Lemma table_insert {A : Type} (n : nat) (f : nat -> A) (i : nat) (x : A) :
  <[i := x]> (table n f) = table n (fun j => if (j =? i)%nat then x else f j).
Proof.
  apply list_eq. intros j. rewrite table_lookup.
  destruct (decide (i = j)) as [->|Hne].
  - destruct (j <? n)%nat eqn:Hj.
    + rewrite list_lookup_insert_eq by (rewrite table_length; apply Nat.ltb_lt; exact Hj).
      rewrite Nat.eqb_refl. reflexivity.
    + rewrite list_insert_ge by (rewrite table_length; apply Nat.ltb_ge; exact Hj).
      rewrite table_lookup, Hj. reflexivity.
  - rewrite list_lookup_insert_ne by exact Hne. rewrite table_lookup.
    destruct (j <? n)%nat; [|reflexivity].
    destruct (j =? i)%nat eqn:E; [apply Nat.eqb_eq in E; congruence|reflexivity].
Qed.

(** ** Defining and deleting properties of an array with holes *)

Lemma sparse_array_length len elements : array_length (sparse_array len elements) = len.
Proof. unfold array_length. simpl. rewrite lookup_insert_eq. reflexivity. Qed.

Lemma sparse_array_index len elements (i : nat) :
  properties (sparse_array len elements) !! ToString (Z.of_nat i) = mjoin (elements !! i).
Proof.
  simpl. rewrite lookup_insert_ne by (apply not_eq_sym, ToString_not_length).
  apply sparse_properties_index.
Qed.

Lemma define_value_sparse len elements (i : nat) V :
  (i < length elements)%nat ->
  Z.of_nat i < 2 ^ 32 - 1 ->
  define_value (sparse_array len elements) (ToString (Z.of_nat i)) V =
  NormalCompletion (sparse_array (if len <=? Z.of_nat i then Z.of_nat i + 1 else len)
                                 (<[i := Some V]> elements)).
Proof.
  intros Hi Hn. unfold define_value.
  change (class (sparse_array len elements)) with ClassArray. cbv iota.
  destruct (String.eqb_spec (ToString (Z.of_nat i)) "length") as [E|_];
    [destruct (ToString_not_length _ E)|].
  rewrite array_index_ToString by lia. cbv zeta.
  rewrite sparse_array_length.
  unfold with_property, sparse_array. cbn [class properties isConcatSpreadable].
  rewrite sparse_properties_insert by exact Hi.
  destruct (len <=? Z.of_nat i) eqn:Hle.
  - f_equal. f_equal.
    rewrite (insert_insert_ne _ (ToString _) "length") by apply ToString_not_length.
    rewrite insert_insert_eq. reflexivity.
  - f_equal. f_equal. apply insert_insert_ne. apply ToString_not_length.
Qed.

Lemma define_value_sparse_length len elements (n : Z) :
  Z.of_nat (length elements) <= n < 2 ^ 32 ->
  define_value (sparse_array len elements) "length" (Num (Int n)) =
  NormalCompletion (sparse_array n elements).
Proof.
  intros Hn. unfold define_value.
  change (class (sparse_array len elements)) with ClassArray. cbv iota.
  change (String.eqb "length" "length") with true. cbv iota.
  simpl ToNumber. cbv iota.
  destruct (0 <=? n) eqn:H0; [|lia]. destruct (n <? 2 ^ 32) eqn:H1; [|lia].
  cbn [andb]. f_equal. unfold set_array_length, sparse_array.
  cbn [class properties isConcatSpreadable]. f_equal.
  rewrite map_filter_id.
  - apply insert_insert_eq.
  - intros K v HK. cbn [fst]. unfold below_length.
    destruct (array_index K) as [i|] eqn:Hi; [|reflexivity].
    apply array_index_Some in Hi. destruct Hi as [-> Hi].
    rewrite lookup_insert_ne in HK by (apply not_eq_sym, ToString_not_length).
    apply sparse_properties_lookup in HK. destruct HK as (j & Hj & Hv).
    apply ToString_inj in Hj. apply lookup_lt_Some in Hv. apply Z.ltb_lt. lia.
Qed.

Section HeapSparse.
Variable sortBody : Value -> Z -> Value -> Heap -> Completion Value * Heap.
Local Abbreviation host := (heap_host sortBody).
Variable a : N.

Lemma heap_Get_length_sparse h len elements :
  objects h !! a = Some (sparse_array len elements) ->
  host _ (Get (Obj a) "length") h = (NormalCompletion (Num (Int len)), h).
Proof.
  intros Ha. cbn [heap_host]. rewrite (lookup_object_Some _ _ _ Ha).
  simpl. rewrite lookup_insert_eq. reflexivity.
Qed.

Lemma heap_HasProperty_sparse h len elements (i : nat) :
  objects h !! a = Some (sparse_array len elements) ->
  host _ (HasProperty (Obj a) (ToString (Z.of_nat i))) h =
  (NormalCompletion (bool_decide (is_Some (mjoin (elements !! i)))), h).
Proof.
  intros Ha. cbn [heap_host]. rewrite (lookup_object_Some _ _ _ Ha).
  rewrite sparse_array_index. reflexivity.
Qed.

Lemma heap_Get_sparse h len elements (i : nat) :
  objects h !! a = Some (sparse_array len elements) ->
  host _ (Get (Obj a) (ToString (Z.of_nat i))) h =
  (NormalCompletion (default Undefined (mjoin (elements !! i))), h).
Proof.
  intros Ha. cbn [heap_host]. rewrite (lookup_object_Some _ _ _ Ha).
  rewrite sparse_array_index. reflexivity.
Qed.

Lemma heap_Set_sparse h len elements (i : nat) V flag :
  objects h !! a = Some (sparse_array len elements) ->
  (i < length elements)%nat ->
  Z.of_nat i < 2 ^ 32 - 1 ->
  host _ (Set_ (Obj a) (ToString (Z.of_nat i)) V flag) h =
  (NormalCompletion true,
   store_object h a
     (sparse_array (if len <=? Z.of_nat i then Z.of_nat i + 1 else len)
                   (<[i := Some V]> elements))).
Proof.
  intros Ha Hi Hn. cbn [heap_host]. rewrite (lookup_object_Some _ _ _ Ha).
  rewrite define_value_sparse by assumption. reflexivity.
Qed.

Try it
Your reply should be every line of the material, transcribed exactly.

Result of this task
Lemma table_insert {A : Type} (n : nat) (f : nat -> A) (i : nat) (x : A) :
  <[i := x]> (table n f) = table n (fun j => if (j =? i)%nat then x else f j).
Proof.
  apply list_eq. intros j. rewrite table_lookup.
  destruct (decide (i = j)) as [->|Hne].
  - destruct (j <? n)%nat eqn:Hj.
    + rewrite list_lookup_insert_eq by (rewrite table_length; apply Nat.ltb_lt; exact Hj).
      rewrite Nat.eqb_refl. reflexivity.
    + rewrite list_insert_ge by (rewrite table_length; apply Nat.ltb_ge; exact Hj).
      rewrite table_lookup, Hj. reflexivity.
  - rewrite list_lookup_insert_ne by exact Hne. rewrite table_lookup.
    destruct (j <? n)%nat; [|reflexivity].
    destruct (j =? i)%nat eqn:E; [apply Nat.eqb_eq in E; congruence|reflexivity].
Qed.

(** ** Defining and deleting properties of an array with holes *)

Lemma sparse_array_length len elements : array_length (sparse_array len elements) = len.
Proof. unfold array_length. simpl. rewrite lookup_insert_eq. reflexivity. Qed.

Lemma sparse_array_index len elements (i : nat) :
  properties (sparse_array len elements) !! ToString (Z.of_nat i) = mjoin (elements !! i).
Proof.
  simpl. rewrite lookup_insert_ne by (apply not_eq_sym, ToString_not_length).
  apply sparse_properties_index.
Qed.

Lemma define_value_sparse len elements (i : nat) V :
  (i < length elements)%nat ->
  Z.of_nat i < 2 ^ 32 - 1 ->
  define_value (sparse_array len elements) (ToString (Z.of_nat i)) V =
  NormalCompletion (sparse_array (if len <=? Z.of_nat i then Z.of_nat i + 1 else len)
                                 (<[i := Some V]> elements)).
Proof.
  intros Hi Hn. unfold define_value.
  change (class (sparse_array len elements)) with ClassArray. cbv iota.
  destruct (String.eqb_spec (ToString (Z.of_nat i)) "length") as [E|_];
    [destruct (ToString_not_length _ E)|].
  rewrite array_index_ToString by lia. cbv zeta.
  rewrite sparse_array_length.
  unfold with_property, sparse_array. cbn [class properties isConcatSpreadable].
  rewrite sparse_properties_insert by exact Hi.
  destruct (len <=? Z.of_nat i) eqn:Hle.
  - f_equal. f_equal.
    rewrite (insert_insert_ne _ (ToString _) "length") by apply ToString_not_length.
    rewrite insert_insert_eq. reflexivity.
  - f_equal. f_equal. apply insert_insert_ne. apply ToString_not_length.
Qed.

Lemma define_value_sparse_length len elements (n : Z) :
  Z.of_nat (length elements) <= n < 2 ^ 32 ->
  define_value (sparse_array len elements) "length" (Num (Int n)) =
  NormalCompletion (sparse_array n elements).
Proof.
  intros Hn. unfold define_value.
  change (class (sparse_array len elements)) with ClassArray. cbv iota.
  change (String.eqb "length" "length") with true. cbv iota.
  simpl ToNumber. cbv iota.
  destruct (0 <=? n) eqn:H0; [|lia]. destruct (n <? 2 ^ 32) eqn:H1; [|lia].
  cbn [andb]. f_equal. unfold set_array_length, sparse_array.
  cbn [class properties isConcatSpreadable]. f_equal.
  rewrite map_filter_id.
  - apply insert_insert_eq.
  - intros K v HK. cbn [fst]. unfold below_length.
    destruct (array_index K) as [i|] eqn:Hi; [|reflexivity].
    apply array_index_Some in Hi. destruct Hi as [-> Hi].
    rewrite lookup_insert_ne in HK by (apply not_eq_sym, ToString_not_length).
    apply sparse_properties_lookup in HK. destruct HK as (j & Hj & Hv).
    apply ToString_inj in Hj. apply lookup_lt_Some in Hv. apply Z.ltb_lt. lia.
Qed.

Section HeapSparse.
Variable sortBody : Value -> Z -> Value -> Heap -> Completion Value * Heap.
Local Abbreviation host := (heap_host sortBody).
Variable a : N.

Lemma heap_Get_length_sparse h len elements :
  objects h !! a = Some (sparse_array len elements) ->
  host _ (Get (Obj a) "length") h = (NormalCompletion (Num (Int len)), h).
Proof.
  intros Ha. cbn [heap_host]. rewrite (lookup_object_Some _ _ _ Ha).
  simpl. rewrite lookup_insert_eq. reflexivity.
Qed.

Lemma heap_HasProperty_sparse h len elements (i : nat) :
  objects h !! a = Some (sparse_array len elements) ->
  host _ (HasProperty (Obj a) (ToString (Z.of_nat i))) h =
  (NormalCompletion (bool_decide (is_Some (mjoin (elements !! i)))), h).
Proof.
  intros Ha. cbn [heap_host]. rewrite (lookup_object_Some _ _ _ Ha).
  rewrite sparse_array_index. reflexivity.
Qed.

Lemma heap_Get_sparse h len elements (i : nat) :
  objects h !! a = Some (sparse_array len elements) ->
  host _ (Get (Obj a) (ToString (Z.of_nat i))) h =
  (NormalCompletion (default Undefined (mjoin (elements !! i))), h).
Proof.
  intros Ha. cbn [heap_host]. rewrite (lookup_object_Some _ _ _ Ha).
  rewrite sparse_array_index. reflexivity.
Qed.

Lemma heap_Set_sparse h len elements (i : nat) V flag :
  objects h !! a = Some (sparse_array len elements) ->
  (i < length elements)%nat ->
  Z.of_nat i < 2 ^ 32 - 1 ->
  host _ (Set_ (Obj a) (ToString (Z.of_nat i)) V flag) h =
  (NormalCompletion true,
   store_object h a
     (sparse_array (if len <=? Z.of_nat i then Z.of_nat i + 1 else len)
                   (<[i := Some V]> elements))).
Proof.
  intros Ha Hi Hn. cbn [heap_host]. rewrite (lookup_object_Some _ _ _ Ha).
  rewrite define_value_sparse by assumption. reflexivity.
Qed.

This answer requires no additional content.